> REQUIREMENT:
In the listing below, the answer starts at the line that has "(** [get] with" and stops after the line that has "(** What [append]"; please repeat that part exactly and nothing more.
-.-.-
(** The code of [get] after the key loop. *)
Definition submit (fuel : nat) : St window pystr :=
  win <- get_st;;
  let command := lstrip (c_chars (cmdbox_of win)) in
  (match command with
   | [] => ret tt
   | _ :: _ =>
       on_msgbox (append fuel [CTuple [AStr command; AInt A_BOLD]] [glyph_command]);;
       win' <- get_st;;
       put_st (set_cmd_history win'
                 (push_history (c_chars (cmdbox_of win')) (c_history (cmdbox_of win'))))
   end);;
  win'' <- get_st;;
  put_st (set_chars win'' []);;
  cmd_draw;;
  ret command.

(** [Cmdbox.get(prompt)]: the command and the keys left unread. *)
Definition get (fuel : nat) (prompt : option chunk) (keys : list Z)
  : St window (pystr * list Z) :=
  prompt_phase fuel prompt;;
  win <- get_st;;
  put_st (set_chars win []);;
  rest <- key_loop fuel keys (-1);;
  command <- submit fuel;;
  ret (command, rest).

End Get.

(** [Cmdbox.draw]: the text written at the start of the command box.  A
    buffer as long as the box shows ["…"] and its last [w - 2] characters,
    [self.chars[-(self.w - 2):]] with Python's slicing. *)
Definition glyph_ellipsis : Z := 8230.  (* "…" *)

Definition cmd_display (c : cmdbox) : pystr :=
  if py_len (c_chars c) <? c_w c then c_chars c
  else glyph_ellipsis :: py_drop (- (c_w c - 2)) (c_chars c).

(** [Cmdbox.register(val, func)]: [self.custom_commands[val] = func]. *)
Definition register (val : Z) (func : St window unit)
    (custom_commands : Z -> option (St window unit)) : Z -> option (St window unit) :=
  fun k => if k =? val then Some func else custom_commands k.

(** [Window.say(message)]: append with the default sigil ["·"], then redraw. *)
Definition say (fuel : nat) (message : chunk) : St window unit :=
  on_msgbox (append fuel [message] [glyph_dot];; draw).

(** ** Inputs and predicates used in the statements *)

Definition long_word : pystr :=
  Eval vm_compute in of_ascii "supercalifragilisticexpialidocious".

(** The first line of an [append] call, and a continuation line. *)
Definition first_line (sigil frag : pystr) : line :=
  [(sigil ++ [space], AInt A_NORMAL); (frag, AInt A_NORMAL)].

Definition cont_line (frag : pystr) : line :=
  [([space; space], AInt A_NORMAL); (frag, AInt A_NORMAL)].

(** The text of a chunk, when it has one. *)
Definition chunk_text_len (c : chunk) : nat :=
  match c with
  | CStr s => List.length s
  | CTuple (AStr s :: _) => List.length s
  | _ => O
  end.

(** [append] on these arguments never returns nor raises, whatever the fuel. *)
Definition append_runs_forever (chunks : list chunk) (sigil : pystr) (m : msgbox) : Prop :=
  forall fuel, fst (append fuel chunks sigil m) = Hang.

Definition sample_chunks : list chunk :=
  [CStr (of_ascii "You see a "); CTuple [AStr (of_ascii "rude goblin"); AInt 1];
   CStr (of_ascii " nearby.")].

(** A message box two columns wide, as [Msgbox(parent, 24, 2, ...)] builds it. *)
Definition box_w2 : msgbox := new_msgbox 24 2.

Definition is_empty (s : pystr) : bool :=
  match s with [] => true | _ :: _ => false end.

(** A window as [Window] builds it, with a 20 by 10 message box, and the
    keys ['g'], ['o']. *)
Definition go_window : window := mkWindow false (new_msgbox 20 10) (new_cmdbox 10).
Definition go_keys : list Z := [103; 111].

(** [get] with no custom command, no debug console and no key names. *)
Definition plain_get (fuel : nat) (prompt : option chunk) (keys : list Z)
  : St window (pystr * list Z) :=
  get (fun _ => None) (ret tt) (fun _ => None) fuel prompt keys.

(** A key in the printable ASCII range [32 <= key <= 126]. *)
Definition printable (k : Z) : bool := (32 <=? k) && (k <=? 126).

(** What [append] may change in a message box: only the history, which keeps
    its bound and, below the bound, never shortens. *)
Definition keeps_paging (m m' : msgbox) : Prop :=
  m_h m' = m_h m /\ m_w m' = m_w m /\ m_history_index m' = m_history_index m /\
  maxlen (m_history m') = maxlen (m_history m) /\
  ((List.length (items (m_history m)) <= maxlen (m_history m))%nat ->
   (List.length (items (m_history m)) <= List.length (items (m_history m'))
    <= maxlen (m_history m'))%nat).

Definition grows {A} (c : St msgbox A) : Prop :=
  forall m r m', c m = (r, m') -> keeps_paging m m'.

(** The paging offset lies in [0, len(history)]. *)
Definition paging_inv (m : msgbox) : Prop :=
  0 <= m_h m /\ 0 <= m_history_index m <= hist_len m /\
  (List.length (items (m_history m)) <= maxlen (m_history m))%nat.

(** The text of a line after its prefix chunk (the sigil or the indent). *)
Definition line_text (l : line) : pystr := List.concat (map fst (tl l)).

(** The phrase of a chunk [append] lays out ([chunk[0]] for a tuple). *)
Definition chunk_phrase (c : chunk) : pystr :=
  match c with
  | CStr s => s
  | CTuple (AStr s :: _) => s
  | _ => []
  end.

(** The keys a branch of the key loop's [match] takes before the custom
    commands are looked at. *)
Definition handled_key (k : Z) : bool :=
  printable k || ((k =? 127) || (k =? KEY_BACKSPACE)) || (k =? KEY_UP) || (k =? KEY_DOWN)
  || (k =? KEY_PPAGE) || (k =? KEY_NPAGE) || (k =? 13) || (k =? 4).

(** The characters of a string that are not whitespace, in order. *)
Definition non_space (s : pystr) : pystr := filter (fun c => negb (is_space c)) s.

(** No two neighbouring entries of a list are equal. *)
Fixpoint no_adj_dup (l : list pystr) : Prop :=
  match l with
  | x :: (y :: _) as t => x <> y /\ no_adj_dup t
  | _ => True
  end.

(** The history as the lines [L] built by [append] so far, newest first, in
    front of the lines [old] it had before, cut to [M]; the line being filled
    has its leading chunk. *)
Definition text_inv (M : nat) (old L : list line) (m : msgbox) : Prop :=
  m_history m = mkDeque (firstn M (L ++ old)) M /\
  exists cur rest, L = cur :: rest /\ cur <> [].

Definition lines_text (L : list line) : pystr := List.concat (map line_text (rev L)).

(** A message box three rows high holding three one-word messages, not
    paged. *)
Definition three_line_box : msgbox :=
  mkMsgbox 3 10
    (mkDeque [[([glyph_dot; space], AInt A_NORMAL); (of_ascii "c", AInt A_NORMAL)];
              [([glyph_dot; space], AInt A_NORMAL); (of_ascii "b", AInt A_NORMAL)];
              [([glyph_dot; space], AInt A_NORMAL); (of_ascii "a", AInt A_NORMAL)]] 30) 0.

(** A window whose command history holds ["c"], ["b"], ["a"], newest first. *)
Definition abc_window : window :=
  mkWindow false (new_msgbox 20 10)
    (mkCmdbox 10 [] (mkDeque [of_ascii "c"; of_ascii "b"; of_ascii "a"] 10)).

(** ** Measures and helper lemmas *)

(** The number of characters a line puts on the screen. *)
Fixpoint line_len (l : line) : Z :=
  match l with
  | [] => 0
  | (p, _) :: rest => py_len p + line_len rest
  end.

(** The history after a failed or finished call is a window of width [maxlen]
    on the lines built so far, newest first. *)
Definition wrap_inv (w : Z) (old : list line) (M : nat) (pos : Z) (m : msgbox) : Prop :=
  m_w m = w /\ maxlen (m_history m) = M /\ 2 <= pos <= w /\
  exists cur done,
    items (m_history m) = firstn M (cur :: done ++ old) /\
    line_len cur <= pos /\ Forall (fun l => line_len l <= w) done.

Definition res_pos (w : Z) (r : res Z) : Z :=
  match r with Ret p => p | _ => w end.

Lemma firstn_cons_firstn {A} (n : nat) (x : A) (l : list A) :
  firstn n (x :: firstn n l) = firstn n (x :: l).
Proof.
  destruct n as [|n]; [reflexivity|].
  change (x :: firstn n (firstn (S n) l) = x :: firstn n l).
  rewrite firstn_firstn. f_equal. f_equal. lia.
Qed.

Lemma py_len_app (a b : pystr) : py_len (a ++ b) = py_len a + py_len b.
Proof. unfold py_len. rewrite length_app. lia. Qed.

Lemma line_len_app (l : line) (c : pystr * atom) :
  line_len (l ++ [c]) = line_len l + py_len (fst c).
Proof.
  induction l as [|[p s] l IH]; destruct c as [q t]; cbn.
  - lia.
  - cbn in IH. rewrite IH. lia.
Qed.

Lemma py_len_nonneg (s : pystr) : 0 <= py_len s.
Proof. unfold py_len. lia. Qed.

Lemma py_take_len (n : Z) (s : pystr) :
  0 <= n -> py_len (py_take n s) <= n /\ py_len (py_take n s) <= py_len s.
Proof.
  intros Hn. unfold py_take, py_len. rewrite (proj2 (Z.leb_le 0 n) Hn).
  rewrite length_firstn. lia.
Qed.

Lemma py_take_prefix_len (n : Z) (s : pystr) : py_len (py_take n s) <= py_len s.
Proof.
  unfold py_take, py_len. destruct (0 <=? n); rewrite length_firstn; lia.
Qed.

Lemma py_drop_len (n : Z) (s : pystr) :
  0 <= n -> py_len (py_drop n s) = Z.max 0 (py_len s - n).
Proof.
  intros Hn. unfold py_drop, py_len. rewrite (proj2 (Z.leb_le 0 n) Hn).
  rewrite length_skipn. lia.
Qed.

Lemma py_len_cons (x : Z) (t : pystr) : py_len (x :: t) = 1 + py_len t.
Proof. unfold py_len. cbn [List.length]. lia. Qed.

Lemma rfind_aux_lt (c : Z) (s : pystr) (i best : Z) :
  best < i -> rfind_aux c s i best < i + py_len s.
Proof.
  revert i best. induction s as [|x t IH]; intros i best Hb.
  - unfold py_len. cbn. lia.
  - cbn [rfind_aux]. rewrite py_len_cons.
    assert (H : rfind_aux c t (i + 1) (if x =? c then i else best) < i + 1 + py_len t)
      by (apply IH; destruct (x =? c); lia).
    lia.
Qed.

Lemma rfind_lt (c : Z) (s : pystr) : rfind c s < py_len s.
Proof. unfold rfind. pose proof (rfind_aux_lt c s 0 (-1)). lia. Qed.

Lemma lstrip_len (s : pystr) : py_len (lstrip s) <= py_len s.
Proof.
  induction s as [|x t IH]; cbn [lstrip]; [lia|].
  rewrite py_len_cons. destruct (is_space x); [lia|rewrite py_len_cons; lia].
Qed.

Lemma bind_cases {S A B} (a : St S A) (k : A -> St S B) (s s' : S) (r : res B) :
  bind a k s = (r, s') ->
  (exists x s1, a s = (Ret x, s1) /\ k x s1 = (r, s')) \/
  (exists e, a s = (Exc e, s') /\ r = Exc e) \/
  (a s = (Hang, s') /\ r = Hang).
Proof.
  unfold bind. destruct (a s) as [[x|e|] s1]; intros H.
  - left. eauto.
  - right; left. inversion H; subst. eauto.
  - right; right. inversion H; subst. auto.
Qed.

Ltac bind_split H :=
  apply bind_cases in H;
  destruct H as [(?x & ?s1 & ?Ha & ?Hk) | [(?e & ?Ha & ?Hr) | (?Ha & ?Hr)]].

Tactic Notation "split_bind" hyp(H) "as" ident(x) ident(Ha) ident(Hk) :=
  apply bind_cases in H;
  let s := fresh "s" in let e := fresh "e" in
  destruct H as [(x & s & Ha & Hk) | [(e & Ha & Hk) | (Ha & Hk)]].

Lemma wrap_inv_weaken (w : Z) (old : list line) (M : nat) (pos : Z) (m : msgbox) :
  wrap_inv w old M pos m -> wrap_inv w old M w m.
Proof.
  intros (Hw & HM & Hp & cur & done & Hi & Hc & Hd). repeat split; auto; try lia.
  exists cur, done. repeat split; auto. lia.
Qed.

Lemma push_chunk_inv (w : Z) (old : list line) (M : nat) (pos : Z) (m m' : msgbox)
    (c : pystr * atom) (r : res unit) :
  wrap_inv w old M pos m -> 2 <= pos + py_len (fst c) <= w ->
  push_chunk c m = (r, m') ->
  (r = Ret tt /\ wrap_inv w old M (pos + py_len (fst c)) m') \/
  (r = Exc IndexError /\ m' = m).
Proof.
  intros (Hw & HM & Hp & cur & done & Hi & Hc & Hd) Hb H.
  unfold push_chunk in H. destruct (items (m_history m)) as [|l rest] eqn:E.
  - right. injection H as <- <-. auto.
  - left. injection H as <- <-. split; [reflexivity|].
    destruct M as [|M']; [cbn in Hi; discriminate|].
    cbn in Hi. inversion Hi; subst.
    unfold wrap_inv; cbn. repeat split; auto; try lia.
    exists (cur ++ [c]), done. repeat split; auto.
    rewrite line_len_app. lia.
Qed.

Lemma new_line_inv (w : Z) (old : list line) (M : nat) (pos : Z) (m m' : msgbox) (r : res unit) :
  wrap_inv w old M pos m ->
  new_line [([space; space], AInt A_NORMAL)] m = (r, m') ->
  r = Ret tt /\ wrap_inv w old M 2 m'.
Proof.
  intros (Hw & HM & Hp & cur & done & Hi & Hc & Hd) H.
  unfold new_line in H. injection H as <- <-. split; [reflexivity|].
  unfold wrap_inv; cbn. repeat split; auto; try lia.
  exists [([space; space], AInt A_NORMAL)], (cur :: done). repeat split.
  - rewrite Hi, HM, firstn_cons_firstn. reflexivity.
  - cbn. lia.
  - constructor; auto. lia.
Qed.

Lemma push_then_ret_inv (w : Z) (old : list line) (M : nat) (pos : Z) (m m1 : msgbox)
    (c : pystr * atom) {A} (v : A) (r1 : res A) :
  wrap_inv w old M pos m -> 2 <= pos + py_len (fst c) <= w ->
  (push_chunk c;; ret v) m = (r1, m1) ->
  (r1 = Ret v /\ wrap_inv w old M (pos + py_len (fst c)) m1) \/
  ((r1 = Exc IndexError) /\ wrap_inv w old M pos m1).
Proof.
  intros Hinv Hb H. bind_split H.
  - destruct (push_chunk_inv _ _ _ _ _ _ _ _ Hinv Hb Ha) as [[_ Hi'] | [Hx _]];
      [|discriminate].
    unfold ret in Hk. injection Hk as <- <-. left. auto.
  - destruct (push_chunk_inv _ _ _ _ _ _ _ _ Hinv Hb Ha) as [[Hx _] | [He ->]];
      [discriminate|].
    injection He as ->. subst. right. auto.
  - unfold push_chunk in Ha. destruct (items (m_history m)); discriminate.
Qed.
-.-.-
> WRITTEN SOLUTION:
(** [get] with no custom command, no debug console and no key names. *)
Definition plain_get (fuel : nat) (prompt : option chunk) (keys : list Z)
  : St window (pystr * list Z) :=
  get (fun _ => None) (ret tt) (fun _ => None) fuel prompt keys.

(** A key in the printable ASCII range [32 <= key <= 126]. *)
Definition printable (k : Z) : bool := (32 <=? k) && (k <=? 126).

(** What [append] may change in a message box: only the history, which keeps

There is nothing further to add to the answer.